В КДУ (Калужском духовном училище) было много работы. Каждый день после занятий инспектор отец Донат со списком встречал нас у выхода из единственного тогда класса. Все учащиеся были расписаны, для всех была работа. Нам было интересно. Кроме парочки бездельников (один — поповский сынок из Подмосковья, другой — шестнадцатилетний мальчик, озабоченный поиском «юбки»), никто не отлынивал. Убирали территорию, квасили капусту, что-то копали, чистили, выносили. Было весело, была семья. Эх, молодость. Сейчас в это уже сложно поверить.
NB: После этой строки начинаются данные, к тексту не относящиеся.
(* ===== verification/Sha256.v ===== *)
(** * SHA-256 ([crypto/sha256]), as [ValidateCredentials] uses it

    [Sum256] of the standard library: padding, message schedule, compression on
    32-bit words. It is executable, so that cache keys of concrete credentials
    evaluate; the development relies only on the length of a digest. *)
From S2P Require Import Prelude.

Definition w32 (z : Z) : Z := Z.land z 0xFFFFFFFF.
Definition add32 (a b : Z) : Z := w32 (a + b).
Definition rotr (n x : Z) : Z := w32 (Z.lor (Z.shiftr x n) (Z.shiftl x (32 - n))).
Definition not32 (x : Z) : Z := Z.lxor x 0xFFFFFFFF.

(** The constants come from the primes: the first 32 bits of the fractional parts
    of the cube roots of the first sixty-four, and of the square roots of the
    first eight. [cube_root bits n r] extends the root [r] found so far bit by
    bit. *)
Fixpoint cube_root (bits : nat) (n r : Z) : Z :=
  match bits with
  | O => r
  | S bits =>
      let r' := r + 2 ^ Z.of_nat bits in
      cube_root bits n (if r' * r' * r' <=? n then r' else r)
  end.

Definition is_prime (n : nat) : bool :=
  forallb (fun d => negb (Nat.eqb (Nat.modulo n d) 0)) (seq 2 (Nat.sqrt n - 1)).
Definition primes : list Z :=
  Eval vm_compute in map Z.of_nat (List.filter is_prime (seq 2 310)).

Definition K : list Z :=
  Eval vm_compute in map (fun p => w32 (cube_root 36 (Z.shiftl p 96) 0)) primes.
Definition H0 : list Z :=
  Eval vm_compute in map (fun p => w32 (Z.sqrt (Z.shiftl p 64))) (take 8 primes).

Definition word_of (b : list byte) : Z := fold_left (fun acc x => acc * 256 + b2z x) b 0.
Definition bytes_of_word (w : Z) : list byte :=
  [z2b (Z.shiftr w 24); z2b (Z.shiftr w 16); z2b (Z.shiftr w 8); z2b w].

Fixpoint words (n : nat) (b : list byte) : list Z :=
  match n with O => [] | S n => word_of (take 4 b) :: words n (drop 4 b) end.

(** The schedule grows a window of the last sixteen words, newest first. *)
Fixpoint schedule (n : nat) (rev_w : list Z) : list Z :=
  match n with
  | O => rev rev_w
  | S n =>
      let w i := nth i rev_w 0 in
      let s0 := Z.lxor (Z.lxor (rotr 7 (w 14%nat)) (rotr 18 (w 14%nat))) (Z.shiftr (w 14%nat) 3) in
      let s1 := Z.lxor (Z.lxor (rotr 17 (w 1%nat)) (rotr 19 (w 1%nat))) (Z.shiftr (w 1%nat) 10) in
      schedule n (add32 (add32 (w 15%nat) s0) (add32 (w 6%nat) s1) :: rev_w)
  end.

Definition round (st : list Z) (kw : Z * Z) : list Z :=
  match st with
  | [a; b; c; d; e; f; g; h] =>
      let S1 := Z.lxor (Z.lxor (rotr 6 e) (rotr 11 e)) (rotr 25 e) in
      let ch := Z.lxor (Z.land e f) (Z.land (not32 e) g) in
      let t1 := add32 (add32 h S1) (add32 ch (add32 kw.1 kw.2)) in
      let S0 := Z.lxor (Z.lxor (rotr 2 a) (rotr 13 a)) (rotr 22 a) in
      let maj := Z.lxor (Z.lxor (Z.land a b) (Z.land a c)) (Z.land b c) in
      [add32 t1 (add32 S0 maj); a; b; c; add32 d t1; e; f; g]
  | _ => st
  end.

Definition compress (st : list Z) (block : list byte) : list Z :=
  let w := schedule 48 (rev (words 16 block)) in
  zip_with add32 st (fold_left round (combine K w) st).

Fixpoint blocks (n : nat) (st : list Z) (msg : list byte) : list Z :=
  match n with O => st | S n => blocks n (compress st (take 64 msg)) (drop 64 msg) end.

Definition pad (msg : list byte) : list byte :=
  let zeros := Z.to_nat ((55 - zlen msg) mod 64) in
  let bits := 8 * zlen msg in
  msg ++ [x80] ++ replicate zeros x00 ++ bytes_of_word (Z.shiftr bits 32) ++ bytes_of_word bits.

Definition Sum256 (msg : list byte) : list byte :=
  let p := pad msg in
  flat_map bytes_of_word (blocks (Nat.div (length p) 64) H0 p).

Lemma round_length st kw : length st = 8%nat -> length (round st kw) = 8%nat.
Proof. by destruct st as [|? [|? [|? [|? [|? [|? [|? [|? [|]]]]]]]]]. Qed.

Lemma compress_length st block : length st = 8%nat -> length (compress st block) = 8%nat.
Proof.
  intros H. unfold compress. rewrite length_zip_with. rewrite H.
  assert (forall l st, length st = 8%nat -> length (fold_left round l st) = 8%nat) as ->; [|done|done].
  induction l; simpl; auto using round_length.
Qed.

Lemma Sum256_length msg : length (Sum256 msg) = 32%nat.
Proof.
  unfold Sum256. assert (forall n st m, length st = 8%nat -> length (blocks n st m) = 8%nat) as Hb.
  { induction n; simpl; auto using compress_length. }
  specialize (Hb (Nat.div (length (pad msg)) 64) H0 (pad msg) eq_refl).
  by destruct (blocks _ _ _) as [|? [|? [|? [|? [|? [|? [|? [|? [|]]]]]]]]].
Qed.

Example primes_64 : length primes = 64%nat /\ nth 63 primes 0 = 311.
Proof. by vm_compute. Qed.
Example Sum256_abc : firstn 4 (Sum256 (map z2b [97; 98; 99])) = [xba; x78; x16; xbf].
Proof. vm_compute. reflexivity. Qed.
(* ===== verification/GoTime.v ===== *)
(** * Go's [time] package: calendar, formats, RFC 3339

    An instant is the number of nanoseconds since the Unix epoch. Formatting is
    in local time: the offset of the local zone at an instant is the time zone
    database's, a parameter ([Zone]). [ParseRFC3339] follows the steps of
    [time.Parse] on the layout [time.RFC3339]. *)
From S2P Require Import Prelude GoStrings.

(** The offset of local time from UTC, in seconds, at an instant. *)
Class Zone := { zone_offset : Z -> Z }.
#[export] Instance utc : Zone := {| zone_offset _ := 0 |}.

(** ** The proleptic Gregorian calendar *)

Definition days_from_civil (y m d : Z) : Z :=
  let y := if m <=? 2 then y - 1 else y in
  let era := y / 400 in
  let yoe := y - era * 400 in
  let doy := (153 * (m + (if 2 <? m then -3 else 9)) + 2) / 5 + d - 1 in
  let doe := yoe * 365 + yoe / 4 - yoe / 100 + doy in
  era * 146097 + doe - 719468.

Definition civil_from_days (z : Z) : Z * Z * Z :=
  let z := z + 719468 in
  let era := z / 146097 in
  let doe := z - era * 146097 in
  let yoe := (doe - doe / 1460 + doe / 36524 - doe / 146096) / 365 in
  let y := yoe + era * 400 in
  let doy := doe - (365 * yoe + yoe / 4 - yoe / 100) in
  let mp := (5 * doy + 2) / 153 in
  let d := doy - (153 * mp + 2) / 5 + 1 in
  let m := if mp <? 10 then mp + 3 else mp - 9 in
  ((if m <=? 2 then y + 1 else y), m, d).

Definition leap (y : Z) : bool :=
  (y mod 4 =? 0) && (negb (y mod 100 =? 0) || (y mod 400 =? 0)).
Definition days_in (y m : Z) : Z :=
  if m =? 2 then (if leap y then 29 else 28)
  else if (m =? 4) || (m =? 6) || (m =? 9) || (m =? 11) then 30 else 31.

(** ** Formats *)

Definition pad_to (n : nat) (s : string) : string :=
  String.concat "" (replicate (n - String.length s) "0") +:+ s.

Definition day_names : list string := ["Sun"; "Mon"; "Tue"; "Wed"; "Thu"; "Fri"; "Sat"].
Definition month_names : list string :=
  ["Jan"; "Feb"; "Mar"; "Apr"; "May"; "Jun"; "Jul"; "Aug"; "Sep"; "Oct"; "Nov"; "Dec"].

Section Formats.
Context `{Zone}.

Definition local_seconds (t : Z) : Z := t / Second + zone_offset t.
Definition civil (t : Z) : Z * Z * Z := civil_from_days (local_seconds t / 86400).

(** [t.Format("2006-01")] *)
Definition FormatMonth (t : Z) : string :=
  let '(y, m, _) := civil t in pad_to 4 (decimal y) +:+ "-" +:+ pad_to 2 (decimal m).

(** [t.Format("15:04")] *)
Definition FormatClock (t : Z) : string :=
  let s := local_seconds t mod 86400 in
  pad_to 2 (decimal (s / 3600)) +:+ ":" +:+ pad_to 2 (decimal (s / 60 mod 60)).

(** [t.Format(time.RFC3339)] *)
Definition FormatRFC3339 (t : Z) : string :=
  let '(y, m, d) := civil t in
  let s := local_seconds t mod 86400 in
  let off := Z.quot (zone_offset t) 60 in
  let zone := if zone_offset t =? 0 then "Z"
              else (if off <? 0 then "-" else "+") +:+ pad_to 2 (decimal (Z.abs off / 60))
                   +:+ ":" +:+ pad_to 2 (decimal (Z.abs off mod 60)) in
  pad_to 4 (decimal y) +:+ "-" +:+ pad_to 2 (decimal m) +:+ "-" +:+ pad_to 2 (decimal d)
    +:+ "T" +:+ pad_to 2 (decimal (s / 3600)) +:+ ":" +:+ pad_to 2 (decimal (s / 60 mod 60))
    +:+ ":" +:+ pad_to 2 (decimal (s mod 60)) +:+ zone.

(** [t.Format(http.TimeFormat)], ["Mon, 02 Jan 2006 15:04:05 GMT"]: the
    letters [GMT] are copied from the layout, whatever the zone. *)
Definition FormatHTTP (t : Z) : string :=
  let '(y, m, d) := civil t in
  let days := local_seconds t / 86400 in
  let s := local_seconds t mod 86400 in
  nth (Z.to_nat ((days + 4) mod 7)) day_names "" +:+ ", " +:+ pad_to 2 (decimal d) +:+ " " +:+
    nth (Z.to_nat (m - 1)) month_names "" +:+ " " +:+ pad_to 4 (decimal y) +:+ " " +:+
    pad_to 2 (decimal (s / 3600)) +:+ ":" +:+ pad_to 2 (decimal (s / 60 mod 60)) +:+ ":" +:+
    pad_to 2 (decimal (s mod 60)) +:+ " GMT".
End Formats.

(** Months and time stamps are in ASCII. *)
Lemma pad_to_ascii n z : is_ascii (pad_to n (decimal z)) = true.
Proof.
  unfold pad_to. rewrite is_ascii_app, decimal_ascii, andb_true_r.
  generalize (n - String.length (decimal z))%nat. intros k. induction k as [|k IH]; [done|].
  by destruct k.
Qed.

Lemma FormatMonth_ascii `{Zone} t : is_ascii (FormatMonth t) = true.
Proof.
  unfold FormatMonth. destruct (civil t) as [[y m] d]. by rewrite !is_ascii_app, !pad_to_ascii.
Qed.

Lemma FormatRFC3339_ascii `{Zone} t : is_ascii (FormatRFC3339 t) = true.
Proof.
  unfold FormatRFC3339. destruct (civil t) as [[y m] d].
  destruct (zone_offset t =? 0), (Z.quot (zone_offset t) 60 <? 0); by rewrite !is_ascii_app, !pad_to_ascii.
Qed.

Arguments FormatMonth : simpl never.
Arguments FormatClock : simpl never.
Arguments FormatRFC3339 : simpl never.
Arguments FormatHTTP : simpl never.

(** ** [time.Parse(time.RFC3339, s)] *)

(** [getnum]: two digits, or one when [fixed] does not hold. *)
Definition getnum (s : string) (fixed : bool) : option (Z * string) :=
  match s with
  | String a s' =>
      if negb (is_digit a) then None else
      match s' with
      | String b s'' =>
          if is_digit b then Some (digit_val a * 10 + digit_val b, s'')
          else if fixed then None else Some (digit_val a, s')
      | EmptyString => if fixed then None else Some (digit_val a, s')
      end
  | EmptyString => None
  end.

Definition expect (c : Ascii.ascii) (s : string) : option string :=
  match s with String d s => if decide (c = d) then Some s else None | _ => None end.

Definition in_range (lo hi v : Z) : option unit :=
  if (lo <=? v) && (v <=? hi) then Some () else None.

(** Four digits of the year. *)
Definition get_year (s : string) : option (Z * string) :=
  if decide (String.length s < 4)%nat then None
  else y ← digits_value (string_take 4 s) 0; Some (y, string_drop 4 s).

(** A run of digits at the front, its value and its length, kept to nine. *)
Fixpoint frac_digits (s : string) (n : nat) (v : Z) : Z * string :=
  match s with
  | String c s' =>
      if is_digit c
      then match n with
           | O => frac_digits s' O v
           | S n => frac_digits s' n (v + digit_val c * 10 ^ Z.of_nat n)
           end
      else (v, s)
  | EmptyString => (v, s)
  end.

(** An optional fraction of a second, after [.] or [,]. *)
Definition get_frac (s : string) : Z * string :=
  match s with
  | String c (String d s') =>
      if decide (c = "."%char \/ c = ","%char) then
        if is_digit d then frac_digits (String d s') 9 0 else (0, s)
      else (0, s)
  | _ => (0, s)
  end.

(** [Z], or a sign, hours and minutes: the offset in seconds. *)
Definition get_zone (s : string) : option (Z * string) :=
  match expect "Z"%char s with
  | Some s => Some (0, s)
  | None =>
      match s with
      | String sign s =>
          '(hr, s) ← getnum s true; s ← expect ":"%char s; '(mm, s) ← getnum s true;
          _ ← in_range 0 24 hr; _ ← in_range 0 60 mm;
          if decide (sign = "+"%char) then Some ((hr * 60 + mm) * 60, s)
          else if decide (sign = "-"%char) then Some (- ((hr * 60 + mm) * 60), s)
          else None
      | EmptyString => None
      end
  end.

Definition ParseRFC3339 (s : string) : option Z :=
  '(y, s) ← get_year s; s ← expect "-"%char s;
  '(m, s) ← getnum s true; _ ← in_range 1 12 m; s ← expect "-"%char s;
  '(d, s) ← getnum s true; s ← expect "T"%char s;
  '(hh, s) ← getnum s false; _ ← in_range 0 23 hh; s ← expect ":"%char s;
  '(mi, s) ← getnum s true; _ ← in_range 0 59 mi; s ← expect ":"%char s;
  '(ss, s) ← getnum s true; _ ← in_range 0 59 ss;
  let '(ns, s) := get_frac s in
  '(off, s) ← get_zone s;
  _ ← in_range 1 (days_in y m) d;
  if String.eqb s "" then
    Some ((days_from_civil y m d * 86400 + hh * 3600 + mi * 60 + ss - off) * Second + ns)
  else None.

Example parse_1 : ParseRFC3339 "2026-03-19T00:00:00Z" = Some (1773878400 * Second).
Proof. vm_compute. reflexivity. Qed.
Example parse_2 : ParseRFC3339 "2026-03-19T02:00:00.5+02:00" = Some (1773878400 * Second + 500000000).
Proof. vm_compute. reflexivity. Qed.
Example parse_3 : ParseRFC3339 "2026-02-29T00:00:00Z" = None /\ ParseRFC3339 "2026-03-19" = None.
Proof. vm_compute. auto. Qed.
Example format_1 :
  FormatRFC3339 (1773878400 * Second) = "2026-03-19T00:00:00Z" /\
  FormatMonth (1773878400 * Second) = "2026-03".
Proof. vm_compute. auto. Qed.
Example format_2 : FormatHTTP (1773878400 * Second) = "Thu, 19 Mar 2026 00:00:00 GMT".
Proof. vm_compute. reflexivity. Qed.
Амвросий работал за троих. Ему можно было давать только индивидуальные задания — иначе вокруг могли быть жертвы. Свистели снарядами ломы и кувалды, минными осколками разлеталась кирпичная крошка, вырванные с корнями доски кувыркались в воздухе. В радиусе десяти метров от работающего Амвросия находиться было опасно — он не сильно смотрел вокруг.

Молился он по-особому. Я бы не сказал, что считаю это правильной молитвой. Скорее наоборот. Очень уж эмоционально, чувственно у него это было. Потом, когда его постригли в мантию и рукоположили в иеродиакона, у него это перешло и в службу. Иногда это было просто похоже на «улет в абиссальные глубины». Однажды я сделал ему замечание. До сих пор помню его добродушную огорченную физиономию.
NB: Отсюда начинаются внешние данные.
Lemma cache_traced_exec es s e : cache_traced es s -> cache_traced (es ++ [e]) (store_exec s e).
Proof.
  intros Ht. pose proof (store_exec_users s e) as Hu. destruct e as [l|u t|u|]; simpl in *.
  - assert (cache_traced (es ++ [LoginCall l]) s) as Hkeep by (by eapply cache_traced_sub).
    assert (forall user, users s !! ToLower (l_user l) = Some user -> l_bcrypt l (PasswordHash user) (l_pass l) = true ->
      cache_traced (es ++ [LoginCall l]) (with_cache s
        (<[cacheKey (l_user l) (l_pass l) := CredCacheEntry user (l_store l + credCacheTTL)]> (credCache s)))) as Hadd.
    { intros user E Hb key x. simpl. rewrite lookup_insert_Some. intros [[<- <-]|[_ ?]]; [|by apply Hkeep].
      exists l. simpl. split; [split; [done|by exists es, []]|done]. }
    unfold login, ValidateCredentials. simpl. repeat case_match; simplify_eq/=; auto.
  - eapply cache_traced_sub; [done..|]. intros key x. unfold CheckRateLimit.
    by repeat case_match; simplify_eq/=.
  - eapply cache_traced_sub; [done..|]. intros key x. unfold InvalidateUser. simpl.
    rewrite map_lookup_filter_Some. by intros [? ?].
  - eapply cache_traced_sub; [done..|]. intros key x. simpl. by rewrite lookup_empty.
Qed.

Lemma cache_traced_life es s : credCache s = ∅ -> cache_traced es (store_life s es).
Proof.
  intros Hc. induction es as [|e es IH] using rev_ind.
  - intros key x. simpl. by rewrite Hc, lookup_empty.
  - unfold store_life in *. rewrite fold_left_app. by apply cache_traced_exec.
Qed.

Lemma NewUserStore_empty_cache data now s : NewUserStore data now = Ok s -> credCache s = ∅.
Proof.
  unfold NewUserStore, LoadFromFile. repeat case_match; intros [= <-]; by simplify_eq/=.
Qed.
В 1996-м году я, уже в сане иеромонаха, оказался в Боровском монастыре. Амвросий служил там. Наместник монастыря отец Гавриил как мог над ним издевался (впрочем, не над ним одним). Часто я видел, как Амвросий и Пахомий с носилками бегали по обители, таская щебень или песок, ворочали тяжеленные плиты, копали землю или ломали перегородки. Тогда, наверное, и началось у него повреждение.

***

Тело зашито в мантию, лица не видно. Только огромные ботинки из-под черной ткани.

Началось отпевание. Обычное, мирское. Служил отец Геннадий. Он тоже повидал много. Все монастырские бури, которые смели из обители как минимум четырех монахов, при восьми наличных, не минули и его, хотя пострига он еще не дождался. Его терзали все, кто мог, но удивительное терпение в сочетании с незаурядным упрямством позволяло ему выходить из всех передряг без вреда. Амвросия он знал прекрасно. Теперь он его отпевает. Народу почти нет. Не был славен наш Амвросий даже в монастырские годы жизни. А уж после ухода… Кто у нас любит вспоминать тех, у кого не получилось?

***

Заштатного иеродиакона Амвросия отпели. Служба была коротка, как его жизнь. Он искал, шел, метался, падал. Теперь его везут в последнее путешествие.

На кладбище я не поехал. Завожу свой «гольфик» и выбираюсь сквозь старинный город Боровск. У меня еще дела.

Закончилась жизнь человека. О его смерти не напишут в епархиальном журнале, в газетах не будет некрологов и собравшиеся на ежегодное собрание священники не пропоют ему «вечную память». О нем будут молчать, как молчат о других не выдержавших — живых и мертвых.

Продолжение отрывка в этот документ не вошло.